(Saved data entries)
━━━━━━━━━━━━━━━━━━━━
(** * dingo: the command/script execution core and the shell session driver

    A shallow embedding of [pkg/dingo/command.go] (the [remoteScript]
    executor), of the [remoteShell] driver and of the factories of
    [pkg/dingo/client.go], together with the properties of their
    natural-language specification.

    The Go methods mutate their receiver, talk to an SSH transport and to the
    local file system, and may panic.  They are rendered here as functions of
    a small state-and-panic monad over the receiver and a [World]; every call
    that leaves the package (opening a session, running a command, reading a
    file, printing) and every store to a field of the receiver is appended to
    the world's trace.  The transport and the file system are an arbitrary
    [Env]: an oracle that answers each call from the history so far.

    The second part covers what surrounds that core: the other shell
    factories, the [remoteFileSystem] with the [FileSystem] and [Close]
    methods of the client and the SFTP options, and the parsing done by the
    command line.  File transfer has a trace of calls of its own, answered by
    a [Sftp.Backend]. *)

From Stdlib Require Import ZArith List String Ascii Bool Lia.
From stdpp Require Import base gmap.
Import ListNotations.

Local Open Scope Z_scope.
Local Open Scope list_scope.

(** ** Go strings *)

(** A Go string is rendered as the sequence of items that Go's UTF-8 decoder
    walks over: Unicode code points (an undecodable byte is an item of its
    own, outside every character class used below).  [strings.Split] on
    ["\n"] and [strings.TrimSpace] act on this sequence. *)
Definition rune := Z.
Definition gostring := list rune.

Definition lit (s : string) : gostring :=
  map (fun a => Z.of_N (N_of_ascii a)) (list_ascii_of_string s).

(** ['\n'] *)
Definition newline : rune := 10.

(** [unicode.IsSpace]: the Latin-1 spaces, then the White_Space table. *)
Definition IsSpace (r : rune) : bool :=
  if (0 <=? r) && (r <=? 255) then
    (r =? 9) || (r =? 10) || (r =? 11) || (r =? 12) || (r =? 13)
    || (r =? 32) || (r =? 133) || (r =? 160)
  else
    (r =? 5760) || ((8192 <=? r) && (r <=? 8202)) || (r =? 8232)
    || (r =? 8233) || (r =? 8239) || (r =? 8287) || (r =? 12288).

Fixpoint TrimLeftSpace (s : gostring) : gostring :=
  match s with
  | [] => []
  | r :: s' => if IsSpace r then TrimLeftSpace s' else s
  end.

Definition TrimRightSpace (s : gostring) : gostring :=
  rev (TrimLeftSpace (rev s)).

(** [strings.TrimSpace] *)
Definition TrimSpace (s : gostring) : gostring :=
  TrimRightSpace (TrimLeftSpace s).

(** [strings.Split(s, sep)] for a separator of one rune: as many pieces as
    separators plus one, the empty string giving one empty piece. *)
Fixpoint Split (s : gostring) (sep : rune) : list gostring :=
  match s with
  | [] => [[]]
  | r :: s' =>
      if r =? sep then [] :: Split s' sep
      else match Split s' sep with
           | piece :: pieces => (r :: piece) :: pieces
           | [] => [[r]]
           end
  end.

Definition is_empty (s : gostring) : bool :=
  match s with [] => true | _ :: _ => false end.

Fixpoint HasPrefix (s prefix : gostring) : bool :=
  match prefix, s with
  | [], _ => true
  | _ :: _, [] => false
  | p :: prefix', r :: s' => (r =? p) && HasPrefix s' prefix'
  end.

(** [strings.Contains] *)
Fixpoint Contains (s substr : gostring) : bool :=
  HasPrefix s substr
  || match s with
     | [] => false
     | _ :: s' => Contains s' substr
     end.

(** ** Errors, streams, sessions *)

(** An [error] value: built by this package with [errors.New], or handed
    back by the transport or the file system. *)
Inductive error :=
| errors_New (msg : gostring)
| foreign (msg : gostring).

Definition Error (e : error) : gostring :=
  match e with errors_New m => m | foreign m => m end.

(** [io.Writer] and [io.Reader] values; a nil interface is [None]. *)
Inductive Writer := os_Stdout | os_Stderr | Buffer (addr : nat).
Inductive Reader := os_Stdin | strings_NewReader (s : gostring) | UserReader (id : nat).

(** [ssh.TerminalModes], a map from opcode to value. *)
Definition TerminalModes := list (Z * Z).

(** [*ssh.Client] *)
Definition ssh_Client := nat.

(** The stream slots of an [ssh.Session]. *)
Record Session := mkSession {
  sid : nat;
  Stdin : option Reader;
  Stdout : option Writer;
  Stderr : option Writer
}.

(** What a session is asked to do. *)
Inductive Request :=
| ReqRun (cmd : gostring)
| ReqShell
| ReqWait
| ReqRequestPty (term : gostring) (h w : Z) (modes : TerminalModes).

(** How a call to a collaborator ends: nil error, an error, or a panic. *)
Inductive Status :=
| Done
| Failed (msg : gostring)
| Aborted (msg : gostring).

Inductive Fd := FdOut | FdErr.

(** The remote output delivered while the call runs, and how it ends. *)
Record Reply := mkReply {
  chunks : list (Fd * gostring);
  status : Status
}.

(** A store to a field of the receiver. *)
Inductive Store :=
| StScript (s : gostring)
| StScriptType (t : Z)
| StErr (e : option error)
| StStdin (r : option Reader)
| StStdout (w : option Writer)
| StStderr (w : option Writer).

Inductive Event :=
| EvNewSession (c : ssh_Client) (r : Status) (id : nat)
| EvCall (s : Session) (q : Request) (r : Reply)
| EvClose (id : nat)
| EvOpen (path : gostring) (r : Status)
| EvCopy (path : gostring) (content : gostring) (r : Status)
| EvFileClose (path : gostring)
| EvPrintln (e : error)
| EvStore (st : Store).

(** The collaborators: each answer may depend on everything that happened
    before. *)
Record Env := mkEnv {
  dial : list Event -> ssh_Client -> Status;
  serve : list Event -> Session -> Request -> Reply;
  fs_open : list Event -> gostring -> Status;
  fs_copy : list Event -> gostring -> gostring * Status
}.

(** The heap of [bytes.Buffer]s, the counters that name fresh buffers and
    sessions, and the trace. *)
Record World := mkWorld {
  heap : gmap nat gostring;
  next_addr : nat;
  next_sid : nat;
  trace : list Event
}.

Definition contents (h : gmap nat gostring) (a : nat) : gostring :=
  default [] (h !! a).

Definition log (e : Event) (w : World) : World :=
  mkWorld (heap w) (next_addr w) (next_sid w) (trace w ++ [e]).

(** [dst.Write(p)]; a nil writer and the process streams keep nothing. *)
Definition Write (dst : option Writer) (p : gostring) (h : gmap nat gostring)
  : gmap nat gostring :=
  match dst with
  | Some (Buffer a) => <[a := contents h a ++ p]> h
  | _ => h
  end.

Definition sink (s : Session) (fd : Fd) : option Writer :=
  match fd with FdOut => Stdout s | FdErr => Stderr s end.

Fixpoint deliver (s : Session) (cs : list (Fd * gostring)) (h : gmap nat gostring)
  : gmap nat gostring :=
  match cs with
  | [] => h
  | (fd, p) :: cs' => deliver s cs' (Write (sink s fd) p h)
  end.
━━━━━━━━━━━━━━━━━━━━
# What you have to do:
Would you please reproduce the entries above word for word?

# Solution:
(** * dingo: the command/script execution core and the shell session driver

    A shallow embedding of [pkg/dingo/command.go] (the [remoteScript]
    executor), of the [remoteShell] driver and of the factories of
    [pkg/dingo/client.go], together with the properties of their
    natural-language specification.

    The Go methods mutate their receiver, talk to an SSH transport and to the
    local file system, and may panic.  They are rendered here as functions of
    a small state-and-panic monad over the receiver and a [World]; every call
    that leaves the package (opening a session, running a command, reading a
    file, printing) and every store to a field of the receiver is appended to
    the world's trace.  The transport and the file system are an arbitrary
    [Env]: an oracle that answers each call from the history so far.

    The second part covers what surrounds that core: the other shell
    factories, the [remoteFileSystem] with the [FileSystem] and [Close]
    methods of the client and the SFTP options, and the parsing done by the
    command line.  File transfer has a trace of calls of its own, answered by
    a [Sftp.Backend]. *)

From Stdlib Require Import ZArith List String Ascii Bool Lia.
From stdpp Require Import base gmap.
Import ListNotations.

Local Open Scope Z_scope.
Local Open Scope list_scope.

(** ** Go strings *)

(** A Go string is rendered as the sequence of items that Go's UTF-8 decoder
    walks over: Unicode code points (an undecodable byte is an item of its
    own, outside every character class used below).  [strings.Split] on
    ["\n"] and [strings.TrimSpace] act on this sequence. *)
Definition rune := Z.
Definition gostring := list rune.

Definition lit (s : string) : gostring :=
  map (fun a => Z.of_N (N_of_ascii a)) (list_ascii_of_string s).

(** ['\n'] *)
Definition newline : rune := 10.

(** [unicode.IsSpace]: the Latin-1 spaces, then the White_Space table. *)
Definition IsSpace (r : rune) : bool :=
  if (0 <=? r) && (r <=? 255) then
    (r =? 9) || (r =? 10) || (r =? 11) || (r =? 12) || (r =? 13)
    || (r =? 32) || (r =? 133) || (r =? 160)
  else
    (r =? 5760) || ((8192 <=? r) && (r <=? 8202)) || (r =? 8232)
    || (r =? 8233) || (r =? 8239) || (r =? 8287) || (r =? 12288).

Fixpoint TrimLeftSpace (s : gostring) : gostring :=
  match s with
  | [] => []
  | r :: s' => if IsSpace r then TrimLeftSpace s' else s
  end.

Definition TrimRightSpace (s : gostring) : gostring :=
  rev (TrimLeftSpace (rev s)).

(** [strings.TrimSpace] *)
Definition TrimSpace (s : gostring) : gostring :=
  TrimRightSpace (TrimLeftSpace s).

(** [strings.Split(s, sep)] for a separator of one rune: as many pieces as
    separators plus one, the empty string giving one empty piece. *)
Fixpoint Split (s : gostring) (sep : rune) : list gostring :=
  match s with
  | [] => [[]]
  | r :: s' =>
      if r =? sep then [] :: Split s' sep
      else match Split s' sep with
           | piece :: pieces => (r :: piece) :: pieces
           | [] => [[r]]
           end
  end.

Definition is_empty (s : gostring) : bool :=
  match s with [] => true | _ :: _ => false end.

Fixpoint HasPrefix (s prefix : gostring) : bool :=
  match prefix, s with
  | [], _ => true
  | _ :: _, [] => false
  | p :: prefix', r :: s' => (r =? p) && HasPrefix s' prefix'
  end.

(** [strings.Contains] *)
Fixpoint Contains (s substr : gostring) : bool :=
  HasPrefix s substr
  || match s with
     | [] => false
     | _ :: s' => Contains s' substr
     end.

(** ** Errors, streams, sessions *)

(** An [error] value: built by this package with [errors.New], or handed
    back by the transport or the file system. *)
Inductive error :=
| errors_New (msg : gostring)
| foreign (msg : gostring).

Definition Error (e : error) : gostring :=
  match e with errors_New m => m | foreign m => m end.

(** [io.Writer] and [io.Reader] values; a nil interface is [None]. *)
Inductive Writer := os_Stdout | os_Stderr | Buffer (addr : nat).
Inductive Reader := os_Stdin | strings_NewReader (s : gostring) | UserReader (id : nat).

(** [ssh.TerminalModes], a map from opcode to value. *)
Definition TerminalModes := list (Z * Z).

(** [*ssh.Client] *)
Definition ssh_Client := nat.

(** The stream slots of an [ssh.Session]. *)
Record Session := mkSession {
  sid : nat;
  Stdin : option Reader;
  Stdout : option Writer;
  Stderr : option Writer
}.

(** What a session is asked to do. *)
Inductive Request :=
| ReqRun (cmd : gostring)
| ReqShell
| ReqWait
| ReqRequestPty (term : gostring) (h w : Z) (modes : TerminalModes).

(** How a call to a collaborator ends: nil error, an error, or a panic. *)
Inductive Status :=
| Done
| Failed (msg : gostring)
| Aborted (msg : gostring).

Inductive Fd := FdOut | FdErr.

(** The remote output delivered while the call runs, and how it ends. *)
Record Reply := mkReply {
  chunks : list (Fd * gostring);
  status : Status
}.

(** A store to a field of the receiver. *)
Inductive Store :=
| StScript (s : gostring)
| StScriptType (t : Z)
| StErr (e : option error)
| StStdin (r : option Reader)
| StStdout (w : option Writer)
| StStderr (w : option Writer).

Inductive Event :=
| EvNewSession (c : ssh_Client) (r : Status) (id : nat)
| EvCall (s : Session) (q : Request) (r : Reply)
| EvClose (id : nat)
| EvOpen (path : gostring) (r : Status)
| EvCopy (path : gostring) (content : gostring) (r : Status)
| EvFileClose (path : gostring)
| EvPrintln (e : error)
| EvStore (st : Store).

(** The collaborators: each answer may depend on everything that happened
    before. *)
Record Env := mkEnv {
  dial : list Event -> ssh_Client -> Status;
  serve : list Event -> Session -> Request -> Reply;
  fs_open : list Event -> gostring -> Status;
  fs_copy : list Event -> gostring -> gostring * Status
}.

(** The heap of [bytes.Buffer]s, the counters that name fresh buffers and
    sessions, and the trace. *)
Record World := mkWorld {
  heap : gmap nat gostring;
  next_addr : nat;
  next_sid : nat;
  trace : list Event
}.

Definition contents (h : gmap nat gostring) (a : nat) : gostring :=
  default [] (h !! a).

Definition log (e : Event) (w : World) : World :=
  mkWorld (heap w) (next_addr w) (next_sid w) (trace w ++ [e]).

(** [dst.Write(p)]; a nil writer and the process streams keep nothing. *)
Definition Write (dst : option Writer) (p : gostring) (h : gmap nat gostring)
  : gmap nat gostring :=
  match dst with
  | Some (Buffer a) => <[a := contents h a ++ p]> h
  | _ => h
  end.

Definition sink (s : Session) (fd : Fd) : option Writer :=
  match fd with FdOut => Stdout s | FdErr => Stderr s end.

Fixpoint deliver (s : Session) (cs : list (Fd * gostring)) (h : gmap nat gostring)
  : gmap nat gostring :=
  match cs with
  | [] => h
  | (fd, p) :: cs' => deliver s cs' (Write (sink s fd) p h)
  end.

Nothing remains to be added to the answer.